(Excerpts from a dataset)
--------------------

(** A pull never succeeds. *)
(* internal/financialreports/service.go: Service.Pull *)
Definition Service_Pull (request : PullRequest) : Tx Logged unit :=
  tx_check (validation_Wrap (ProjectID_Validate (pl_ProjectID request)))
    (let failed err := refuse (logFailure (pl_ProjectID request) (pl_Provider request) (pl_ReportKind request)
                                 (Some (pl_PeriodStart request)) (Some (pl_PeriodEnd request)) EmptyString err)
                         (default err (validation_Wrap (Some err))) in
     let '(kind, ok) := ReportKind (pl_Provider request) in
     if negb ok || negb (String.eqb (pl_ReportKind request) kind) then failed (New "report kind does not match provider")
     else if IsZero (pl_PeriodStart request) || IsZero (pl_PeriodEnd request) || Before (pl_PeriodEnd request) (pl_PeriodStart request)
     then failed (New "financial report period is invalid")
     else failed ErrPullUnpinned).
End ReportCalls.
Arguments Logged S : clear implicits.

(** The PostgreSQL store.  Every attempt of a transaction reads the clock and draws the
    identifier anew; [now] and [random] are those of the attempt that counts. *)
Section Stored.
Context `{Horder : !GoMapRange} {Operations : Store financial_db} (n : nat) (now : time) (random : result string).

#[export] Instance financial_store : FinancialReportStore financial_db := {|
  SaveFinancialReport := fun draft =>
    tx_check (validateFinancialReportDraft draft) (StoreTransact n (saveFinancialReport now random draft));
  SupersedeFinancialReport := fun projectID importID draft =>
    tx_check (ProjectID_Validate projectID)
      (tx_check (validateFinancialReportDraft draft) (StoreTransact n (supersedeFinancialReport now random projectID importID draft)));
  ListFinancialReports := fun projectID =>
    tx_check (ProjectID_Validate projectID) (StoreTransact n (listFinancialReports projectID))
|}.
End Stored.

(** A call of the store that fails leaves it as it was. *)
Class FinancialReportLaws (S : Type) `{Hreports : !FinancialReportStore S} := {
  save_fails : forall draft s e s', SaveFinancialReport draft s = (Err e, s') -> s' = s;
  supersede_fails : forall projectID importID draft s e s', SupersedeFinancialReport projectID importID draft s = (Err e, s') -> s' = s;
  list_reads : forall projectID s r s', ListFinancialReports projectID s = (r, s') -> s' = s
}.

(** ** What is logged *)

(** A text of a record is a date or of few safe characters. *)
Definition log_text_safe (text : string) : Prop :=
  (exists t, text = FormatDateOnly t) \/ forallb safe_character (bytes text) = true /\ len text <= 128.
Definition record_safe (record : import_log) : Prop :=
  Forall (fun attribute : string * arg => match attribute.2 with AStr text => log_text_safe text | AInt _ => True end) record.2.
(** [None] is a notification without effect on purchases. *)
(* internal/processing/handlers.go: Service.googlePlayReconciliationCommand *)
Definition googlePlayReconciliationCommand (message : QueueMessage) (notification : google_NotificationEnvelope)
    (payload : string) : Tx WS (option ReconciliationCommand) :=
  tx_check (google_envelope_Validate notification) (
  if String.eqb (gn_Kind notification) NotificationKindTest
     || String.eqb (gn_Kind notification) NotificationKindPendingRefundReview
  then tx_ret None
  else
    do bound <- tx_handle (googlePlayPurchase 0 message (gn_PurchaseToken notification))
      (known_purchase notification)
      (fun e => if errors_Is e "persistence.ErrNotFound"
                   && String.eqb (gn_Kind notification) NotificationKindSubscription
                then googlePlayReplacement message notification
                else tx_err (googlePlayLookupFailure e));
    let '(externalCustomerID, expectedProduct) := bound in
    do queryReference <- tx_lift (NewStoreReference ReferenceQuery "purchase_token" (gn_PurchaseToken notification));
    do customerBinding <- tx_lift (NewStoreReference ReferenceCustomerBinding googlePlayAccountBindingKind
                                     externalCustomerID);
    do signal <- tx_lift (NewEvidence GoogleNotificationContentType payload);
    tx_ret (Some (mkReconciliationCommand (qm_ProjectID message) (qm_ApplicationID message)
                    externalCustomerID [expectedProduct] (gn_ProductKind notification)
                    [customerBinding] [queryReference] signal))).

--------------------

- [Aim of the exercise] Transcribe the records above in full, exactly as they stand.

- [Problem solution]
(** A pull never succeeds. *)
(* internal/financialreports/service.go: Service.Pull *)
Definition Service_Pull (request : PullRequest) : Tx Logged unit :=
  tx_check (validation_Wrap (ProjectID_Validate (pl_ProjectID request)))
    (let failed err := refuse (logFailure (pl_ProjectID request) (pl_Provider request) (pl_ReportKind request)
                                 (Some (pl_PeriodStart request)) (Some (pl_PeriodEnd request)) EmptyString err)
                         (default err (validation_Wrap (Some err))) in
     let '(kind, ok) := ReportKind (pl_Provider request) in
     if negb ok || negb (String.eqb (pl_ReportKind request) kind) then failed (New "report kind does not match provider")
     else if IsZero (pl_PeriodStart request) || IsZero (pl_PeriodEnd request) || Before (pl_PeriodEnd request) (pl_PeriodStart request)
     then failed (New "financial report period is invalid")
     else failed ErrPullUnpinned).
End ReportCalls.
Arguments Logged S : clear implicits.

(** The PostgreSQL store.  Every attempt of a transaction reads the clock and draws the
    identifier anew; [now] and [random] are those of the attempt that counts. *)
Section Stored.
Context `{Horder : !GoMapRange} {Operations : Store financial_db} (n : nat) (now : time) (random : result string).

#[export] Instance financial_store : FinancialReportStore financial_db := {|
  SaveFinancialReport := fun draft =>
    tx_check (validateFinancialReportDraft draft) (StoreTransact n (saveFinancialReport now random draft));
  SupersedeFinancialReport := fun projectID importID draft =>
    tx_check (ProjectID_Validate projectID)
      (tx_check (validateFinancialReportDraft draft) (StoreTransact n (supersedeFinancialReport now random projectID importID draft)));
  ListFinancialReports := fun projectID =>
    tx_check (ProjectID_Validate projectID) (StoreTransact n (listFinancialReports projectID))
|}.
End Stored.

(** A call of the store that fails leaves it as it was. *)
Class FinancialReportLaws (S : Type) `{Hreports : !FinancialReportStore S} := {
  save_fails : forall draft s e s', SaveFinancialReport draft s = (Err e, s') -> s' = s;
  supersede_fails : forall projectID importID draft s e s', SupersedeFinancialReport projectID importID draft s = (Err e, s') -> s' = s;
  list_reads : forall projectID s r s', ListFinancialReports projectID s = (r, s') -> s' = s
}.

(** ** What is logged *)

(** A text of a record is a date or of few safe characters. *)
Definition log_text_safe (text : string) : Prop :=
  (exists t, text = FormatDateOnly t) \/ forallb safe_character (bytes text) = true /\ len text <= 128.
Definition record_safe (record : import_log) : Prop :=
  Forall (fun attribute : string * arg => match attribute.2 with AStr text => log_text_safe text | AInt _ => True end) record.2.
(** [None] is a notification without effect on purchases. *)
(* internal/processing/handlers.go: Service.googlePlayReconciliationCommand *)
Definition googlePlayReconciliationCommand (message : QueueMessage) (notification : google_NotificationEnvelope)
    (payload : string) : Tx WS (option ReconciliationCommand) :=
  tx_check (google_envelope_Validate notification) (
  if String.eqb (gn_Kind notification) NotificationKindTest
     || String.eqb (gn_Kind notification) NotificationKindPendingRefundReview
  then tx_ret None
  else
    do bound <- tx_handle (googlePlayPurchase 0 message (gn_PurchaseToken notification))
      (known_purchase notification)
      (fun e => if errors_Is e "persistence.ErrNotFound"
                   && String.eqb (gn_Kind notification) NotificationKindSubscription
                then googlePlayReplacement message notification
                else tx_err (googlePlayLookupFailure e));
    let '(externalCustomerID, expectedProduct) := bound in
    do queryReference <- tx_lift (NewStoreReference ReferenceQuery "purchase_token" (gn_PurchaseToken notification));
    do customerBinding <- tx_lift (NewStoreReference ReferenceCustomerBinding googlePlayAccountBindingKind
                                     externalCustomerID);
    do signal <- tx_lift (NewEvidence GoogleNotificationContentType payload);
    tx_ret (Some (mkReconciliationCommand (qm_ProjectID message) (qm_ApplicationID message)
                    externalCustomerID [expectedProduct] (gn_ProductKind notification)
                    [customerBinding] [queryReference] signal))).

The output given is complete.